The Old Bell was, incredibly, built by Sir Christopher Wren to house the workers who were building St. Paul’s! So it is very old, and has lost none of its charm. It had such a warm, cosy atmosphere, and was all decked out for Christmas. The floors were uneven and creaky, and behind my seat was a carved wooden cupboard from the 1600s. We all really, really loved this pub. Plus, the food was delicious- I had some gorgeous fish and chips and a calming pint of Guinness; and my aunt got her S&K!

The Bar at The Old Bell

The view from our table at The Old Bell. Image courtesy of Colleen Jacobs

Me at The Old Bell

Me at The Old Bell, about to enjoy a pint of Guinness. Image courtesy of Colleen Jacobs

That afternoon, nourished by our lovely pub lunch, we headed to Brompton Road to visit Harrods. Unfortunately, this was one of my least favourite parts of the trip. Harrods was absolutely teeming with shoppers and tourists (although mostly tourists) which made almost every corner of the shop impossible to navigate and as hot as July in the Sahara, but that wasn’t what bothered me most.
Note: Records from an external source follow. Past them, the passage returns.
(** * prov_interop: converters and the ProvPy converter

    A shallow embedding of [prov_interop/converter.py] and
    [prov_interop/provpy/converter.py].

    Python methods are functions in a state-and-exception monad: a
    method receives the state it works on, and returns a result (a value
    or a raised exception) together with the state it leaves behind.
    Mutations made before an exception is raised are kept, as in Python.
    The configuration is a [dict] from strings to values, modelled as a
    [gmap]; the file system and the external process are a [World]. *)

From Stdlib Require Import ZArith Ascii String DecimalString.
From stdpp Require Import gmap strings list.

Local Open Scope string_scope.

(** ** Python values and exceptions *)

(** The values a configuration holds: a string or a list of strings. *)
Inductive value : Type :=
  | VStr (s : string)
  | VList (l : list string).

(** The exceptions the modelled code raises.  [KeyError] is what
    [config[key]] raises on an absent key, [OSError] what
    [subprocess.call] raises when the process cannot be launched. *)
Inductive exn : Type :=
  | ConfigError (msg : string)
  | ConversionError (msg : string)
  | KeyError (key : string)
  | OSError.

Inductive result (A : Type) : Type :=
  | Ok (a : A)
  | Raise (e : exn).

Arguments Ok {A} a.
Arguments Raise {A} e.

(** ** The state-and-exception monad *)

Definition M (S A : Type) : Type := S -> result A * S.

Definition ret {S A} (a : A) : M S A := fun s => (Ok a, s).

Definition bind {S A B} (m : M S A) (k : A -> M S B) : M S B :=
  fun s =>
    match m s with
    | (Ok a, s') => k a s'
    | (Raise e, s') => (Raise e, s')
    end.

Definition raise {S A} (e : exn) : M S A := fun s => (Raise e, s).

Definition get {S} : M S S := fun s => (Ok s, s).

Definition modify {S} (f : S -> S) : M S unit := fun s => (Ok tt, f s).

Declare Scope py_scope.
Delimit Scope py_scope with py.

Notation "x <- m ;; k" := (bind m (fun x => k))
  (at level 100, m at next level, right associativity) : py_scope.
Notation "m ;;; k" := (bind m (fun _ => k))
  (at level 100, right associativity) : py_scope.

Local Open Scope py_scope.

(** [for x in l: body x] *)
Fixpoint for_each {S A} (l : list A) (body : A -> M S unit) : M S unit :=
  match l with
  | [] => ret tt
  | x :: l' => body x ;;; for_each l' body
  end.

(** ** Python string and sequence operations *)

(** [s.startswith(p)] *)
Fixpoint startswith (p s : string) : bool :=
  match p, s with
  | EmptyString, _ => true
  | String a p', String b s' => if Ascii.eqb a b then startswith p' s' else false
  | String _ _, EmptyString => false
  end.

(** [p in s] on two strings: [p] occurs in [s] as a substring. *)
Fixpoint str_contains (p s : string) : bool :=
  startswith p s ||
  match s with
  | EmptyString => false
  | String _ s' => str_contains p s'
  end.

(** [x in l] on a list of strings. *)
Definition list_contains (x : string) (l : list string) : bool :=
  bool_decide (x ∈ l).

(** Iterating a value: a list yields its elements, a string its
    characters (each a string of length one). *)
Fixpoint chars (s : string) : list string :=
  match s with
  | EmptyString => []
  | String a s' => String a EmptyString :: chars s'
  end.

Definition py_iter (v : value) : list string :=
  match v with
  | VList l => l
  | VStr s => chars s
  end.

(** [x in v] *)
Definition py_in (x : string) (v : value) : bool :=
  match v with
  | VList l => list_contains x l
  | VStr s => str_contains x s
  end.

(** [sep.join(l)] *)
Fixpoint join (sep : string) (l : list string) : string :=
  match l with
  | [] => ""
  | [x] => x
  | x :: l' => x +:+ sep +:+ join sep l'
  end.

(** [str(n)] on an integer. *)
Definition str_of_int (n : Z) : string := NilZero.string_of_int (Z.to_int n).

(** [config[key]] *)
Definition getitem {S} (config : gmap string value) (key : string) : M S value :=
  match config !! key with
  | Some v => ret v
  | None => raise (KeyError key)
  end.

(** ** [os.path.splitext]

    The Python library function, in its POSIX form
    ([genericpath._splitext] with separator [/] and extension
    separator [.]).  Indices are integers; [rfind] answers [-1] when the
    character does not occur. *)

Fixpoint rfind_from (c : Ascii.ascii) (p : string) (i acc : Z) : Z :=
  match p with
  | EmptyString => acc
  | String a p' => rfind_from c p' (i + 1) (if Ascii.eqb a c then i else acc)
  end.

(** [p.rfind(c)] *)
Definition rfind (c : Ascii.ascii) (p : string) : Z := rfind_from c p 0 (-1).

(** [p[i:]] and [p[:i]] for [0 <= i] *)
Fixpoint drop_str (n : nat) (p : string) : string :=
  match n, p with
  | O, _ => p
  | S n', String _ p' => drop_str n' p'
  | S _, EmptyString => EmptyString
  end.

Fixpoint take_str (n : nat) (p : string) : string :=
  match n, p with
  | S n', String a p' => String a (take_str n' p')
  | _, _ => EmptyString
  end.

(** [p[i:i+1]] for [0 <= i] *)
Definition char_at (i : Z) (p : string) : string :=
  take_str 1 (drop_str (Z.to_nat i) p).

(** The [while filenameIndex < dotIndex] loop of [_splitext]: does a
    character other than the extension separator occur before the last
    dot?  [n] is the number of iterations left,
    [dotIndex - filenameIndex]. *)
Fixpoint has_filename (p : string) (n : nat) (filenameIndex : Z) : bool :=
  match n with
  | O => false
  | S n' =>
      if decide (char_at filenameIndex p ≠ ".") then true
      else has_filename p n' (filenameIndex + 1)
  end.

Definition splitext (p : string) : string * string :=
  let sepIndex := rfind "/"%char p in
  let dotIndex := rfind "."%char p in
  if (sepIndex <? dotIndex)%Z then
    let filenameIndex := (sepIndex + 1)%Z in
    if has_filename p (Z.to_nat (dotIndex - filenameIndex)) filenameIndex then
      (take_str (Z.to_nat dotIndex) p, drop_str (Z.to_nat dotIndex) p)
    else (p, "")
  else (p, "").

(** [os.path.splitext(p)[1][1:]]: the extension without its dot. *)
Definition extension (p : string) : string := drop_str 1 (splitext p).2.

(** ** Component state *)

(** The instance attributes of a component.  One record serves every
    class of the hierarchy: a [ProvPyConverter] has all the fields, a
    plain [Converter] leaves the command-line ones untouched. *)
Record Component : Type := mkComponent {
  _config : gmap string value;
  _input_formats : value;
  _output_formats : value;
  _executable : list string;
  _arguments : list string
}.

Definition set_config (v : gmap string value) (c : Component) : Component :=
  mkComponent v (_input_formats c) (_output_formats c) (_executable c) (_arguments c).
Definition set_input_formats (v : value) (c : Component) : Component :=
  mkComponent (_config c) v (_output_formats c) (_executable c) (_arguments c).
Definition set_output_formats (v : value) (c : Component) : Component :=
  mkComponent (_config c) (_input_formats c) v (_executable c) (_arguments c).
Definition set_executable (v : list string) (c : Component) : Component :=
  mkComponent (_config c) (_input_formats c) (_output_formats c) v (_arguments c).
Definition set_arguments (v : list string) (c : Component) : Component :=
  mkComponent (_config c) (_input_formats c) (_output_formats c) (_executable c) v.

(** ** The world outside the converter *)

(** [isfile] answers [os.path.isfile]; [stdout] collects what [print]
    wrote; [invocations] logs every command line handed to
    [subprocess.call], in order. *)
Record World : Type := mkWorld {
  isfile : string -> bool;
  stdout : list string;
  invocations : list (list string)
}.

(** How an external process ends: it exits with a status, or it could
    not be launched. *)
Inductive call_outcome : Type :=
  | Exited (return_code : Z)
  | LaunchFailed.

(** An external tool: from the argument vector and the files present,
    how the process ends and the files present afterwards. *)
Definition Tool : Type := list string -> (string -> bool) -> call_outcome * (string -> bool).

(** [os.path.isfile(p)] *)
Definition os_path_isfile (p : string) : M World bool :=
  fun w => (Ok (isfile w p), w).

(** [print(s)] *)
Definition print (s : string) : M World unit :=
  modify (fun w => mkWorld (isfile w) (stdout w ++ [s])%list (invocations w)).

(** [subprocess.call(command_line)]: runs the process to completion and
    returns its exit status; raises [OSError] when it cannot be
    launched.  An argument vector that the library refuses before it
    tries to start a process (an empty list, a NUL character in an
    argument) raises an exception of the library's own, which depends
    on the Python version; such calls are outside this model. *)
Definition subprocess_call (tool : Tool) (command_line : list string) : M World Z :=
  fun w =>
    let '(outcome, files) := tool command_line (isfile w) in
    let w' := mkWorld files (stdout w) (invocations w ++ [command_line])%list in
    match outcome with
    | Exited return_code => (Ok return_code, w')
    | LaunchFailed => (Raise OSError, w')
    end.

(** A converter at work: the object and the world around it. *)
Record Sys : Type := mkSys {
  self : Component;
  world : World
}.

Definition on_self {A} (m : M Component A) : M Sys A :=
  fun s => let '(r, c) := m (self s) in (r, mkSys c (world s)).

Definition on_world {A} (m : M World A) : M Sys A :=
  fun s => let '(r, w) := m (world s) in (r, mkSys (self s) w).


(** ** [prov_interop.standards] *)

Module standards.

(** Modelled from the spec: [prov_interop/standards.py] is not among
    the sources.  The ProvPy converter's documentation names the
    format it aliases: if the output format is [provx] then [xml] is
    used as [FORMAT].  The registry [standards.FORMATS] itself is an
    external collaborator; the converters below take it as a
    parameter. *)
Definition PROVX : string := "provx".

End standards.

(** ** [prov_interop.component] *)

Module ConfigurableComponent.

(** Modelled from the spec: [prov_interop/component.py] is not among
    the sources.  [configure(config)] accepts a configuration value and
    stores it in the component. *)
Definition configure (config : gmap string value) : M Component unit :=
  modify (set_config config).

(** Modelled from the spec: [check_configuration(keys)] fails with a
    [ConfigError] naming the first missing key if the configuration
    does not contain every key in [keys].  The spec does not give the
    wording of the message; the model carries the key's name. *)
Definition check_configuration (keys : list string) : M Component unit :=
  for_each keys (fun key =>
    c <- get ;;
    if decide (is_Some (_config c !! key)) then ret tt
    else raise (ConfigError key)).

End ConfigurableComponent.

(** [s.split()]: the tokens of [s] between runs of white space. *)
Definition is_space (a : Ascii.ascii) : bool :=
  bool_decide (a ∈ [" "; "009"; "010"; "011"; "012"; "013"]%char).

Fixpoint split_from (token s : string) : list string :=
  match s with
  | EmptyString => if decide (token = "") then [] else [token]
  | String a s' =>
      if is_space a then
        if decide (token = "") then split_from "" s' else token :: split_from "" s'
      else split_from (token +:+ String a "") s'
  end.

Definition split (s : string) : list string := split_from "" s.

Module CommandLineComponent.

Definition EXECUTABLE : string := "executable".
Definition ARGUMENTS : string := "arguments".

(** Modelled from the spec: the executable is a single token or a
    list of tokens forming the invocation prefix. *)
Definition executable_tokens (v : value) : list string :=
  match v with
  | VStr s => [s]
  | VList l => l
  end.

(** Modelled from the spec: the arguments are a string that is split
    into tokens at white space, or an equivalent list. *)
Definition argument_tokens (v : value) : list string :=
  match v with
  | VStr s => split s
  | VList l => l
  end.

(** Modelled from the spec: [prov_interop/component.py] is not among
    the sources.  The component extends [ConfigurableComponent]; its
    configuration must supply [executable] and [arguments], which it
    parses and keeps as [_executable] and [_arguments]. *)
Definition configure (config : gmap string value) : M Component unit :=
  ConfigurableComponent.configure config ;;;
  ConfigurableComponent.check_configuration [EXECUTABLE; ARGUMENTS] ;;;
  executable <- getitem config EXECUTABLE ;;
  modify (set_executable (executable_tokens executable)) ;;;
  arguments <- getitem config ARGUMENTS ;;
  modify (set_arguments (argument_tokens arguments)).

End CommandLineComponent.

(** ** [prov_interop.converter] *)

Module Converter.

Definition INPUT_FORMATS : string := "input-formats".
Definition OUTPUT_FORMATS : string := "output-formats".

(** [__init__].  The attributes of the inherited classes are
    modelled from the spec: an empty configuration, executable and
    argument list. *)
Definition init : Component := mkComponent ∅ (VList []) (VList []) [] [].

(** The properties [input_formats] and [output_formats]. *)
Definition input_formats (c : Component) : value := _input_formats c.
Definition output_formats (c : Component) : value := _output_formats c.
(** * DashGit: unification and classification engine

    A shallow embedding of the DashGit sources:
    - [src/unnamed/part_000]   : the shared types ([types.ts]);
    - [src/unnamed/part_002]   : the GitHub adapter ([adapters/github.ts],
                                 most recent version);
    - [src/src/adapters/gitlab.ts] : the GitLab adapter (most recent version);
    - [src/src/App.tsx]        : the aggregator ([fetchData]) and the
                                 classifier ([sections]).

    JavaScript values are modelled as follows.  A field that the GraphQL
    payload may omit or set to [null] is an [option]; [x || d] on a string
    is [js_or]; a [Map] or [Set] is an association list in insertion order
    (JavaScript iterates both in insertion order); a thrown exception, or a
    rejected promise, is the left injection of [Exc]; a [Date] is its
    [getTime()] in milliseconds, as a [Z]. *)

From Stdlib Require Import String Ascii List Bool ZArith Lia.
From Stdlib Require Import Sorting.Sorted Sorting.Permutation.
From Stdlib Require Import Decimal DecimalString DecimalN.
Import ListNotations.
Open Scope string_scope.

(** ** JavaScript helpers *)

(** A computation that may throw: [inl msg] is a thrown error (or a rejected
    promise), [inr v] a normal result. *)
Definition Exc (A : Type) : Type := (string + A)%type.

Definition ret {A} (a : A) : Exc A := inr a.
Definition throw {A} (msg : string) : Exc A := inl msg.
Definition bind {A B} (m : Exc A) (k : A -> Exc B) : Exc B :=
  match m with inl e => inl e | inr a => k a end.

Notation "x <- m ;; k" := (bind m (fun x => k))
  (at level 61, m at next level, right associativity).

(** [s || d] for a possibly absent string: [undefined], [null] and [''] are
    falsy. *)
Definition js_or (o : option string) (d : string) : string :=
  match o with
  | Some s => if String.eqb s "" then d else s
  | None => d
  end.

(** [n || 0] for a possibly absent count. *)
Definition js_or_nat (o : option nat) : nat :=
  match o with Some n => n | None => 0 end.

(** [String.prototype.toLowerCase] / [toUpperCase] on ASCII letters. *)
Definition ascii_lower (c : ascii) : ascii :=
  let n := nat_of_ascii c in
  if ((65 <=? n) && (n <=? 90))%nat then ascii_of_nat (n + 32)%nat else c.
Definition ascii_upper (c : ascii) : ascii :=
  let n := nat_of_ascii c in
  if ((97 <=? n) && (n <=? 122))%nat then ascii_of_nat (n - 32)%nat else c.

Fixpoint toLowerCase (s : string) : string :=
  match s with
  | EmptyString => EmptyString
  | String c s' => String (ascii_lower c) (toLowerCase s')
  end.
Fixpoint toUpperCase (s : string) : string :=
  match s with
  | EmptyString => EmptyString
  | String c s' => String (ascii_upper c) (toUpperCase s')
  end.

(** [s.includes(pat)] and [s.startsWith(pre)]. *)
Definition includes (s pat : string) : bool :=
  match String.index 0 pat s with Some _ => true | None => false end.
Definition startsWith (s pre : string) : bool := String.prefix pre s.

(** [n.toString()] for a non-negative integer. *)
Definition N_toString (n : N) : string :=
  NilEmpty.string_of_uint (N.to_uint n).

(** A JavaScript [Map] / [Set] in insertion order.  [map_set] replaces the
    value of an existing key in place, and appends a new key at the end. *)
Fixpoint map_set {V} (k : string) (v : V) (m : list (string * V))
  : list (string * V) :=
  match m with
  | [] => [(k, v)]
  | (k', v') :: m' =>
      if String.eqb k k' then (k, v) :: m' else (k', v') :: map_set k v m'
  end.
As we approached Harrods, pushed along by the crush of Christmas shoppers, we passed a homeless man and his dog. They were sitting against the wet wall of a building, and were being utterly ignored by every single privileged person who was walking by. It struck me as impossibly cruel and disgusting that hundreds of people were rushing to Harrods to buy £1000 Christmas presents, yet no one was prepared to help this man. I couldn’t take it, so I gave him some money before continuing on (reluctantly, and in a sickened mood) to Harrods.

I have seen lots of impoverished and homeless people in London, and I always feel compelled to do something for them. Most of them have dogs, probably for company and warmth, and that only makes me want to help them more. I really love dogs, and feel drawn to fellow dog-owners and dog-lovers. In this particular instance, I was really saddened and angered that- especially near Christmastime- no passers-by were giving of themselves to someone who had nothing. This still bothers me when I think about it, and I hope that this man and his dog had as happy a Christmas as was possible.

Interior of Harrods

The overwhelming bustle of Harrods; seen from the escalators in the Egyptian section. Image courtesy of Colleen Jacobs

All in all, this was another enjoyable day in London. Although I’m not so sure I like visiting Harrods anymore, it does offer quite a spectacle, especially to first-time visitors to London. And St. Paul’s and the environs of Buckingham Palace are a must-see for everyone in the capital! Sadly, Day Four in London was also the second-last day there, and I went to bed half-excited and half-dreading Day Five!